Check each line below for the word "raises", and copy those that have it.

(Records from a data collection)

..............................

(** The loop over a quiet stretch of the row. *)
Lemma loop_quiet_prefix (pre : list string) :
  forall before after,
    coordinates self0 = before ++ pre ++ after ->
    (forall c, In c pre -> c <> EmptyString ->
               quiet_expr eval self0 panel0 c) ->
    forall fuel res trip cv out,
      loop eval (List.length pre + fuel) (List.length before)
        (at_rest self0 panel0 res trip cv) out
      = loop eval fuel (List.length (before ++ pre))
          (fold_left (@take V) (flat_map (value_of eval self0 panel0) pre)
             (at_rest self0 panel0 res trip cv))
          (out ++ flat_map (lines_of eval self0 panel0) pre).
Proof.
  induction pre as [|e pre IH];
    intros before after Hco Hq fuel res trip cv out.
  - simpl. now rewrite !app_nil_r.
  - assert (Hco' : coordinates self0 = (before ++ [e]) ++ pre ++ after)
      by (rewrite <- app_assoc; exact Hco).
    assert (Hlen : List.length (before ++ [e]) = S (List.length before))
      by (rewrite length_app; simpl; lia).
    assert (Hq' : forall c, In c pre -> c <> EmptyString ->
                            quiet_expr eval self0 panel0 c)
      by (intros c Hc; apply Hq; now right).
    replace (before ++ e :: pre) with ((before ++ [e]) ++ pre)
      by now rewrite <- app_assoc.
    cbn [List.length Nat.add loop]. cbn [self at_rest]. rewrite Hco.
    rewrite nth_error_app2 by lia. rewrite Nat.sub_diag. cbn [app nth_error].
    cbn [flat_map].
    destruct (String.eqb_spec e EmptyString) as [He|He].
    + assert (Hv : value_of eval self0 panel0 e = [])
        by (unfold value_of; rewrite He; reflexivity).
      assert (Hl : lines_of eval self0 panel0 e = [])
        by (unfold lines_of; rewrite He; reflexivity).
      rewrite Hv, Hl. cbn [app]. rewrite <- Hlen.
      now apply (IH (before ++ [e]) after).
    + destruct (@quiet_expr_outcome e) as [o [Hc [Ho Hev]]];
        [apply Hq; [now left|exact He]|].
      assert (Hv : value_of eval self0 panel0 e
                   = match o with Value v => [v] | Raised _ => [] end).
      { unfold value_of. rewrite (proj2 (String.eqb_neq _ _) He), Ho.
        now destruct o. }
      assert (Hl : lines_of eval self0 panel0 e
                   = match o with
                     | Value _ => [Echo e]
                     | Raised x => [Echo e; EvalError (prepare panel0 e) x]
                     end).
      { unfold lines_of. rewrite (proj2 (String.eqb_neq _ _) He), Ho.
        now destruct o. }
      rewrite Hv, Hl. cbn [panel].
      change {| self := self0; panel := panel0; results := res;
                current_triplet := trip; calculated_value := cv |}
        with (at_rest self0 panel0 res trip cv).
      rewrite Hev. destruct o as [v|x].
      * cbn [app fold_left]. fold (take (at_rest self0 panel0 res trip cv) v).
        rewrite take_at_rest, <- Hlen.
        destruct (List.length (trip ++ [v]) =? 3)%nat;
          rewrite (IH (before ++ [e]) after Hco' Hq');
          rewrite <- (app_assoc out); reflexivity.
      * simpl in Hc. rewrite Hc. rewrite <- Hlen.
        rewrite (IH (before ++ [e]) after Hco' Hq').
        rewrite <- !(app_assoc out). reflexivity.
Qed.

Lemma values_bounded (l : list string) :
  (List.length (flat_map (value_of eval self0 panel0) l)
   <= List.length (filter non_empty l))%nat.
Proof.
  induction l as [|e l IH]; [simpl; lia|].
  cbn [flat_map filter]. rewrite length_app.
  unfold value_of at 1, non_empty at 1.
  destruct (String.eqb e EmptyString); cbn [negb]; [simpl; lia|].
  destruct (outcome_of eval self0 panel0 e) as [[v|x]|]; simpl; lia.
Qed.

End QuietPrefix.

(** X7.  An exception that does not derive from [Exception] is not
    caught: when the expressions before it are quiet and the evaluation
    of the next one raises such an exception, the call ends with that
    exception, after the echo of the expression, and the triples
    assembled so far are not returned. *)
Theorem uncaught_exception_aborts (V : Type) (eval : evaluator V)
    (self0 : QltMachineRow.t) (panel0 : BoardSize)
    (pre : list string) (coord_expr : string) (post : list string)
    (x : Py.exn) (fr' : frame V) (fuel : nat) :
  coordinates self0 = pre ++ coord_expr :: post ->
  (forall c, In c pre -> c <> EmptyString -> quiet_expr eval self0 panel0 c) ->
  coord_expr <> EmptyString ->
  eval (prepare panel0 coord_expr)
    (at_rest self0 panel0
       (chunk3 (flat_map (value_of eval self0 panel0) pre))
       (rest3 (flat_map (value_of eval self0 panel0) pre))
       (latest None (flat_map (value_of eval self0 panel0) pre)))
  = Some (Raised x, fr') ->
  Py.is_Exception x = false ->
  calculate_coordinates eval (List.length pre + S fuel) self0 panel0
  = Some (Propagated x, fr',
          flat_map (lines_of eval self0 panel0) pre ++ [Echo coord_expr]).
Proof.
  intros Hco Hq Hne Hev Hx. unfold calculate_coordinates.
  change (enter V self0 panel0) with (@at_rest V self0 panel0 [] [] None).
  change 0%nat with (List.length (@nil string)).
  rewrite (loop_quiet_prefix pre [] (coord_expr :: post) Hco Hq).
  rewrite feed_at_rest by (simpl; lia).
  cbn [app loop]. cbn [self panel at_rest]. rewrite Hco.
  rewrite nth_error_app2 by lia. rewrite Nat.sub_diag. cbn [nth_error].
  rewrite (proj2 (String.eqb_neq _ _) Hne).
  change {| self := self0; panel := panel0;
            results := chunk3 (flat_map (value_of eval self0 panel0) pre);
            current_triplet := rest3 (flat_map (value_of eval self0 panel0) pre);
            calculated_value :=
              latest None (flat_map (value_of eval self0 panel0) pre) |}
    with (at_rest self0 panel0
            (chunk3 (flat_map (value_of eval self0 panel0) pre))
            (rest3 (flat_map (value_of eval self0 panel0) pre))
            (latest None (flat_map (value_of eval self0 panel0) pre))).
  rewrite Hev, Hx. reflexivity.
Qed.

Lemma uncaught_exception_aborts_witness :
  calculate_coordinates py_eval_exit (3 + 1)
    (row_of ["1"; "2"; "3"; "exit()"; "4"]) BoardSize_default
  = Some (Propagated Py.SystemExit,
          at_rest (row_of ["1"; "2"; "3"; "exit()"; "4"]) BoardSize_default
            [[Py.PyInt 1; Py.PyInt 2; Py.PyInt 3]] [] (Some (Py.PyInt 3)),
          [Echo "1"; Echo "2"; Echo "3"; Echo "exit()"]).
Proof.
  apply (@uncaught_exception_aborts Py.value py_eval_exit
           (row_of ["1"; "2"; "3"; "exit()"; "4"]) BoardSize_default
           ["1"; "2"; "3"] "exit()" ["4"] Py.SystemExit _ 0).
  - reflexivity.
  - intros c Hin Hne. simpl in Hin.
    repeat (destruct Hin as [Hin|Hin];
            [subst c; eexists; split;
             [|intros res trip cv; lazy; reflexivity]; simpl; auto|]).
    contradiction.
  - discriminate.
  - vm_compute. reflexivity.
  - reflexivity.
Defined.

..............................

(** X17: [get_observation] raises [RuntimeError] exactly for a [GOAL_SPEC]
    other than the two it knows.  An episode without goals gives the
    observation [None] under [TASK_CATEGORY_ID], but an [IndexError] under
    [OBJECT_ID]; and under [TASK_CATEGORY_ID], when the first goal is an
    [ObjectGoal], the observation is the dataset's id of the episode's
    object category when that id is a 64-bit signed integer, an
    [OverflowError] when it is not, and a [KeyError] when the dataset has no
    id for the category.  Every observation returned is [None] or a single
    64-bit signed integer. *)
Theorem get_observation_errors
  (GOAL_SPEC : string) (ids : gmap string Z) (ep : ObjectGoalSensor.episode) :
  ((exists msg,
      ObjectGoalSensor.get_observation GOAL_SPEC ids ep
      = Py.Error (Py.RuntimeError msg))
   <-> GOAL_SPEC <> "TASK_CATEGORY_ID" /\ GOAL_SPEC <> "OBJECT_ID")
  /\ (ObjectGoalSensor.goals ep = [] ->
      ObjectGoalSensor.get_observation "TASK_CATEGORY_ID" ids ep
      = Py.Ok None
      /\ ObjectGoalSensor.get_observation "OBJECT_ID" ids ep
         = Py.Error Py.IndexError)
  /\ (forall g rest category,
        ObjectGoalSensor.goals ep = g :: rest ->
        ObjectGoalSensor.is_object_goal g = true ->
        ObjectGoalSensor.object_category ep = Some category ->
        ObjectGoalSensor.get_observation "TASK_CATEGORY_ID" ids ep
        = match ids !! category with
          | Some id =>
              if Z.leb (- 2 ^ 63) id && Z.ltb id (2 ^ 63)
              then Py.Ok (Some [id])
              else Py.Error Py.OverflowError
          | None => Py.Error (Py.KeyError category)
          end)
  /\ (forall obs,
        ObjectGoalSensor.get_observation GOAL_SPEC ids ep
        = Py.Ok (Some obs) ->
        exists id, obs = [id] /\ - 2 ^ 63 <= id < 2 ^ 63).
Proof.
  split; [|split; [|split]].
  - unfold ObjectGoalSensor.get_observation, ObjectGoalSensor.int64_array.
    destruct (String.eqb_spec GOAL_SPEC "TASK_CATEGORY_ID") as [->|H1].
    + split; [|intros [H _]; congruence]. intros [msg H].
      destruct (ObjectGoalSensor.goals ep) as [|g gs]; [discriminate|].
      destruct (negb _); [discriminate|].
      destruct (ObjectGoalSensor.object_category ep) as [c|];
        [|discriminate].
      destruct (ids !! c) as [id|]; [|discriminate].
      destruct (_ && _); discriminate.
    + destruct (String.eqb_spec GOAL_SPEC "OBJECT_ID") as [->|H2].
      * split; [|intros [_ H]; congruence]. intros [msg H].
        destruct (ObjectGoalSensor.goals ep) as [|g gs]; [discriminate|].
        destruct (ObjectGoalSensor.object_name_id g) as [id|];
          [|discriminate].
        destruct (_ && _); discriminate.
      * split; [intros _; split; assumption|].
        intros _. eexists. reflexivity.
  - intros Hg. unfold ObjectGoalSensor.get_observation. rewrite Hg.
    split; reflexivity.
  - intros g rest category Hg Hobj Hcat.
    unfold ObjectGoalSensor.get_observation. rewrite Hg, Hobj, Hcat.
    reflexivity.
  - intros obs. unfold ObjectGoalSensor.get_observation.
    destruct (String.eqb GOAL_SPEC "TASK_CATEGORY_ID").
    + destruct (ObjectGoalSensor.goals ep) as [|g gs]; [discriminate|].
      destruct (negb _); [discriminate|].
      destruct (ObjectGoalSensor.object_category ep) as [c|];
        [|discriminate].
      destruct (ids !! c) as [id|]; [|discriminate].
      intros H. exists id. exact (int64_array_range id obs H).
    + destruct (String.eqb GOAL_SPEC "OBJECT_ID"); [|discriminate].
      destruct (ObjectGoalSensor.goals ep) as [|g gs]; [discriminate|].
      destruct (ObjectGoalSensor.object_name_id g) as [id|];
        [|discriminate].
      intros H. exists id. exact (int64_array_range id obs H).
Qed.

..............................

# Exercise solution
    of the next one raises such an exception, the call ends with that
(** X17: [get_observation] raises [RuntimeError] exactly for a [GOAL_SPEC]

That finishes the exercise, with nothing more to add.